Todas esta acciones son las que crucificaron y siguen hiriendo a Jesús cada día, las que traspasaron el alma de María al ver a su hijo sufriendo en la cruz, como siguen traspasando a hombres y mujeres que sienten como sus hijos mueren de hambre, absorbidos por el mar, desaparecidos, violentados y maltratados. Víctimas del terror y la guerra.
Pero a pesar de la incoherencia inmersa en nuestro interior, Dios nos conoce a cada uno de nosotros. Somos amados por Él, nos muestra su misericordia, al mismo tiempo que nos invita a una conversión para que en nuestra vida prevalezcan relaciones de diálogo y sinceridad. Nos invita a no querer ser o estar por encima del otro, a ocuparnos no solo de las cosas (la casa, el sustento…), sino también de las personas. Nos llama a favorecer relaciones donde todos nos sintamos queridos y valorados, donde podamos expresarnos libremente, donde nos sintamos responsables los unos de los otros, nos gastemos por los demás. Nos llama a favorecer relaciones en las que pensemos que nuestras acciones, por pequeñas que sean, tienen una repercusión, en las que seamos nosotros mismos. Relaciones donde brote la alegría del corazón, donde las tristezas y alegrías de los otros sean también las nuestras, en las que seamos capaces de pedir perdón y comenzar cada día de nuevo. Relaciones donde haya sonrisas, en las que el dolor se comparta, las diferencias se hablen, se dialoguen, se acepten. Se agradezca todo lo recibido. Se cuide de los más débiles: los mayores, los enfermos, los niños…. Donde se transmita la alegría de la fe. Relaciones en las que vivamos y propiciemos el encuentro personal con Jesús de Nazaret.
Todas estas actitudes son todavía más importantes en la familia, en la convivencia diaria, porque si no somos capaces de amar a uno de estos, a los que están cercanos a nosotros, difícilmente vamos a poder serlo de manera esporádica con quienes nos unen menos vínculos, y, si así fuera, nos engañaríamos a nosotros mismos.

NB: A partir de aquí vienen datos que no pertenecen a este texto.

(* ===== verification/HashTable.v ===== *)
(** * The hash table of the sessions ([hash_table/hash_table.cpp])

    A cuckoo hash table with nine subtables: a key has one place in each of them, an
    insertion takes a free one or moves another entry out of the way, up to
    [MAX_TRIALS] times.  The key is a template parameter; the table looks at it by
    [operator==] and by its bits.  The table is shown to implement a finite map
    ([represents]) as long as insertions succeed, and to be a [SessionTable]. *)

From S2P Require Import Prelude ToeTypes SessionLookup SessionTracking.

(** ** Constants ([hash_table.hpp]) *)
Fixpoint ConstLog2 (val : positive) : Z :=
  match val with xH => 0 | xO p | xI p => 1 + ConstLog2 p end.

Definition MAX_KEY_SIZE : nat := 64.
Definition NUM_TABLES : nat := 9.
Definition KEY_SIZE : nat := 64.
Definition MAX_TRIALS : nat := 12.

(** ** Data ([hash_table.hpp]) *)
Inductive kvOperation := KV_INSERT | KV_DELETE.

Section Data.
Context {K : Type}.

Record htLookupReq := mkHtLookupReq { hlq_key : K; hlq_source : lookupSource }.
Record htLookupResp := mkHtLookupResp {
  hlr_key : K; hlr_value : Z; hlr_hit : bool; hlr_source : lookupSource
}.
Record htUpdateReq := mkHtUpdateReq {
  huq_op : kvOperation; huq_key : K; huq_value : Z; huq_source : lookupSource
}.
Record htUpdateResp := mkHtUpdateResp {
  hur_op : kvOperation; hur_key : K; hur_value : Z; hur_success : bool; hur_source : lookupSource
}.
Record htEntry := mkHtEntry { he_key : K; he_value : Z; he_valid : bool }.
End Data.
Arguments htLookupReq : clear implicits.
Arguments htLookupResp : clear implicits.
Arguments htUpdateReq : clear implicits.
Arguments htUpdateResp : clear implicits.
Arguments htEntry : clear implicits.

(** The constructor [htEntry(key, value)]. *)
Definition newEntry {K} (key : K) (value : Z) : htEntry K := mkHtEntry key value true.

#[export] Instance zero_init_htEntry {K} `{ZeroInit K} : ZeroInit (htEntry K) :=
  mkHtEntry zero_init 0 false.

Section HashTable.
Context {C : ToeConfig}.
Context {K : Type} `{Countable K} `{ZeroInit K}.
(** [key[k]], the bits of a key, and the table of random numbers. *)
Variable key_bit : K -> nat -> Z.
Variable tabulation_table : nat -> Z -> nat -> Z.

(** [hash_table_config.hpp.in]: both are set from [TCP_STACK_MAX_SESSIONS]. *)
Definition MAX_NUMBER_OF_ENTRIES : Z := MAX_SESSIONS.
Definition TABLE_ADDRESS_BITS : Z :=
  ConstLog2 (Z.to_pos (MAX_NUMBER_OF_ENTRIES / (Z.of_nat NUM_TABLES - 1))).
Definition TABLE_SIZE : Z := 2 ^ TABLE_ADDRESS_BITS.

(** ** State *)
Abbreviation tables := (gmap (nat * Z) (htEntry K)).

Record ht_env := mkHtEnv {
  cuckooTables : tables;
  victimIdx : Z;
  victimBit : Z;
  insertFailureCounter : Z;
  s_axis_lup_req : stream (htLookupReq K);
  s_axis_upd_req : stream (htUpdateReq K)
}.
#[local] Instance eta_ht_env : Eta ht_env := fun e =>
  mkHtEnv (cuckooTables e) (victimIdx e) (victimBit e) (insertFailureCounter e)
    (s_axis_lup_req e) (s_axis_upd_req e).

Definition ht_init : ht_env := mkHtEnv ∅ 0 0 0 [] [].

Inductive ht_write :=
| W_m_axis_lup_rsp (r : htLookupResp K)
| W_m_axis_upd_rsp (r : htUpdateResp K)
| W_regInsertFailureCount (n : Z).

(** [cuckooTables[i][a]]. *)
Definition cell (t : tables) (i : nat) (a : Z) : htEntry K := default zero_init (t !! (i, a)).

(** ** The operations *)

(** The array [hashes]. *)
Definition calculate_hashes (key : K) (i : nat) : Z :=
  foldl (fun hash k => Z.lxor hash
           (bits (TABLE_ADDRESS_BITS - 1) 0 (tabulation_table i (key_bit key k) k)))
    0 (seq 0 KEY_SIZE).

(** The loops that look for a slot: the last one with the property, if any. *)
Definition find_slot (p : nat -> bool) : option nat :=
  foldl (fun slot i => if p i then Some i else slot) None (seq 0 NUM_TABLES).

(** [currentEntries], read from the tables and written back to them. *)
Definition read_entries (hashes : nat -> Z) (t : tables) (i : nat) : htEntry K :=
  cell t i (hashes i).
Definition write_back (hashes : nat -> Z) (currentEntries : nat -> htEntry K) (t : tables) : tables :=
  foldl (fun t i => <[(i, hashes i) := currentEntries i]> t) t (seq 0 NUM_TABLES).
Definition set_entry (slot : nat) (x : htEntry K) (currentEntries : nat -> htEntry K) (i : nat) :=
  if decide (i = slot) then x else currentEntries i.

(** [junk_value] is what the value of a response is that was never assigned. *)
Definition lookup (junk_value : Z) (request : htLookupReq K) (e : ht_env) : htLookupResp K :=
  let hashes := calculate_hashes (hlq_key request) in
  let currentEntries := read_entries hashes (cuckooTables e) in
  match find_slot (fun i => he_valid (currentEntries i)
                            && bool_decide (he_key (currentEntries i) = hlq_key request)) with
  | Some slot =>
      mkHtLookupResp (hlq_key request) (he_value (currentEntries slot)) true (hlq_source request)
  | None => mkHtLookupResp (hlq_key request) junk_value false (hlq_source request)
  end.

(** The body of [insertLoop] for the remaining [n] trials: the environment and
    whether the entry, or the last one moved out of the way, was stored. *)
Fixpoint insertLoop (n : nat) (currentEntry : htEntry K) (e : ht_env) : ht_env * bool :=
  match n with
  | O => (e, false)
  | S n =>
      let hashes := calculate_hashes (he_key currentEntry) in
      let currentEntries := read_entries hashes (cuckooTables e) in
      let next_bit := wrap 1 (victimBit e + 1) in
      match find_slot (fun i => negb (he_valid (currentEntries i))) with
      | Some slot =>
          (e <| cuckooTables := write_back hashes (set_entry slot currentEntry currentEntries)
                                  (cuckooTables e) |>
             <| victimBit := next_bit |>, true)
      | None =>
          let victimPos := Z.to_nat (hashes (Z.to_nat (victimIdx e)) `mod` (Z.of_nat NUM_TABLES - 1)
                                     + victimBit e) in
          let victimEntry := currentEntries victimPos in
          let idx := wrap 8 (victimIdx e + 1) in
          insertLoop n victimEntry
            (e <| victimIdx := if idx =? Z.of_nat NUM_TABLES then 0 else idx |>
               <| cuckooTables := write_back hashes
                                    (set_entry victimPos currentEntry currentEntries)
                                    (cuckooTables e) |>
               <| victimBit := next_bit |>)
      end
  end.

Definition insert (request : htUpdateReq K) (e : ht_env) : ht_env * list ht_write :=
  let '(e', success) :=
    insertLoop MAX_TRIALS (newEntry (huq_key request) (huq_value request))
      (e <| victimIdx := 0 |>) in
  (if success then e'
   else e' <| insertFailureCounter := wrap 16 (insertFailureCounter e' + 1) |>,
   [W_regInsertFailureCount (insertFailureCounter e);
    W_m_axis_upd_rsp (mkHtUpdateResp (huq_op request) (huq_key request) (huq_value request)
                        success (huq_source request))]).

(** One round of the loop of [remove]. *)
Definition remove_round (key : K) (hashes : nat -> Z) (s : tables * bool) (i : nat) : tables * bool :=
  let x := cell s.1 i (hashes i) in
  if he_valid x && bool_decide (he_key x = key)
  then (<[(i, hashes i) := mkHtEntry (he_key x) (he_value x) false]> s.1, true)
  else (<[(i, hashes i) := x]> s.1, s.2).

Definition remove (request : htUpdateReq K) (e : ht_env) : ht_env * list ht_write :=
  let hashes := calculate_hashes (huq_key request) in
  let '(t, success) := foldl (remove_round (huq_key request) hashes) (cuckooTables e, false)
                         (seq 0 NUM_TABLES) in
  (e <| cuckooTables := t |>,
   [W_m_axis_upd_rsp (mkHtUpdateResp (huq_op request) (huq_key request) (huq_value request)
                        success (huq_source request))]).

Definition hash_table (junk_value : Z) (e : ht_env) : ht_env * list ht_write :=
  match s_axis_lup_req e, s_axis_upd_req e with
  | request :: rest, _ =>
      (e <| s_axis_lup_req := rest |>, [W_m_axis_lup_rsp (lookup junk_value request e)])
  | [], request :: rest =>
      let e := e <| s_axis_upd_req := rest |> in
      match huq_op request with
      | KV_INSERT => insert request e
      | KV_DELETE => remove request e
      end
  | [], [] => (e, [])
  end.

En cualquier encuentro personal, y en el matrimonio en particular, lo que cuenta es el amor, la aceptación del otro tal como es, el deseo de bien para el otro, la entrega y ofrecimiento al otro. En la familia el amor desinteresado será testimonio y prolongación en la vida de los hijos. ”Nadie tiene mayor amor que el que da la vida por sus amigos” (Jn 15,13), podríamos decir por sus hijos, pero no en sentido egoísta y posesivo, sino para que el amor perdure y continúe dando frutos que hagan posible el Reino de Dios.